Writer/director Craig Zobel – who began his career as co-creator of the brilliant comic website Homestar Runner (so good!) – takes a decidedly dark turn with this “based-on-true-events” tale. It’s a busy Friday night at a fast food joint and they’re short staffed. Then the police call and say a cashier has stolen some money from a customer’s purse.
A Milgram’s experiment come to life, the film spirals into nightmare as the alleged thief’s colleagues agree to commit increasingly horrific deeds in the name of complying with authority.
Zobel remains unapologetically but respectfully truthful in his self-assured telling. He doesn’t just replay a tragic story, he expertly crafts a tense and terrifying movie. With the help of an anxious score, confident camera work, and a superb cast, Zobel masterfully recreates a scene that’s not as hard to believe as it is to accept.

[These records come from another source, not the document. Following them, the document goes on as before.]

(** C5: from a cell [p] of the map, when [p + unit d] is off the map or not
    walkable, any number of [Move d] commands leaves the position at [p];
    each of them posts exactly one event, with the Error status and the same
    text, which reads Cannot move d - blocked by T, where T is the name of
    the terrain of the target when the target is on the map and the word
    boundary when it is not. *)
Theorem blocked_move_is_idempotent (d : Direction) (times : list Z) (w : World) :
  movement d = true ->
  isInBounds (position (gameState w)) = true ->
  let p := position (gameState w) in
  let target := plus p (unitVector d) in
  (isInBounds target = false
   \/ exists t, terrainAt target = Some t
                /\ walkable (terrainProperties t) = false) ->
  let w' := run (map (fun now => Message now (GAME_UPDATE d)) times) w in
  position (gameState w') = p
  /\ (exists evs,
        outbox w' = outbox w ++ evs
        /\ List.length evs = List.length times
        /\ Forall (fun ev => r_status ev = Some STATUS_ERROR
                             /\ r_message ev = Some (blockedText d target))
                  evs)
  /\ (isInBounds target = true ->
      exists t, terrainAt target = Some t
                /\ blockedText d target =
                   ("Cannot move " ++ Direction_toString d
                    ++ " - blocked by " ++ terrainNames t)%string)
  /\ (isInBounds target = false ->
      blockedText d target =
      ("Cannot move " ++ Direction_toString d
       ++ " - blocked by boundary")%string).
Proof.
  intros Hd Hp p target Hblocked w'.
  apply blocked_not_walkable in Hblocked.
  split; [| split; [| apply blockedText_form]]; subst w'.
  - revert w p target Hp Hblocked.
    induction times as [| now rest IH]; intros w p target Hp Hblocked;
      [reflexivity |].
    cbn [map run fold_left].
    assert (Hstep : position (gameState (step w (Message now (GAME_UPDATE d))))
                    = p).
    { rewrite (onmessage_move now (GAME_UPDATE d) d w eq_refl eq_refl Hd Hp).
      rewrite moved_position. cbn [touched gameState set_lastActivityTime position].
      fold p target. now rewrite Hblocked. }
    change (fold_left step ?l ?v) with (run l v).
    rewrite IH; rewrite Hstep; auto.
  - revert w p target Hp Hblocked.
    induction times as [| now rest IH]; intros w p target Hp Hblocked.
    + exists []. rewrite app_nil_r. repeat split; constructor.
    + cbn [map run fold_left].
      change (fold_left step ?l ?v) with (run l v).
      set (w1 := step w (Message now (GAME_UPDATE d))).
      assert (Hw1 : w1 = moved now d (touched now w))
        by apply (onmessage_move now (GAME_UPDATE d) d w eq_refl eq_refl Hd Hp).
      assert (Hpos : position (gameState w1) = p).
      { rewrite Hw1, moved_position.
        cbn [touched gameState set_lastActivityTime position].
        fold p target. now rewrite Hblocked. }
      destruct (IH w1) as [evs [Hout [Hlen Hall]]].
      { now rewrite Hpos. }
      { now rewrite Hpos. }
      rewrite Hpos in Hall. fold target in Hall.
      assert (Hout1 : exists ev, outbox w1 = outbox w ++ [ev]
                 /\ r_status ev = Some STATUS_ERROR
                 /\ r_message ev = Some (blockedText d target)).
      { rewrite Hw1. unfold moved.
        cbn [touched gameState set_lastActivityTime position outbox].
        fold p target. rewrite Hblocked.
        eexists. repeat split. }
      destruct Hout1 as [ev [Hout1 [Hst Hmsg]]].
      exists (ev :: evs). rewrite Hout, Hout1, <- app_assoc.
      repeat split; simpl; auto.
Qed.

A giddy hatchet to the head of the abiding culture of the Eighties, American Psycho represents the sleekest, most confident black comedy – perhaps ever. Director Mary Harron trimmed Bret Easton Ellis’s novel, giving it unerring focus. More importantly, the film soars due to Christian Bale’s utterly astonishing performance as narcissist, psychopath, and Huey Lewis fan Patrick Bateman.
There’s an elegant exaggeration to the satire afoot. Bateman is a slick, sleek Wall Street toady, pompous one minute because of his smart business cards and quick entrance into posh NYC eateries, cowed the next when a colleague whips out better cards and shorter wait times. For all his quest for status and perfection, he is a cog indistinguishable from everyone who surrounds him. The more glamour and flash on the outside, the more pronounced the abyss on the inside. What else can he do but turn to bloody, merciless slaughter? It’s a cry for help, really.
Harron’s send-up of the soulless Reagan era is breathtakingly handled, from the set decoration to the soundtrack, but the film works as well as a horror picture as it does a comedy. Whether it’s Chloe Sevigny’s tenderness as Bateman’s smitten secretary or Cara Seymour’s world-wearied vulnerability, the cast draws a real sense of empathy and dread that complicate the levity. We do not want to see these people harmed, and as hammy as it seems, you may almost call out to them: Look behind you!
As solid as this cast is, and top to bottom it is perfect, every performance is eclipsed by the lunatic genius of Bale’s work. Volatile, soulless, misogynistic and insane, yet somehow he also draws some empathy. It is wild, brilliant work that marked a talent preparing for big things.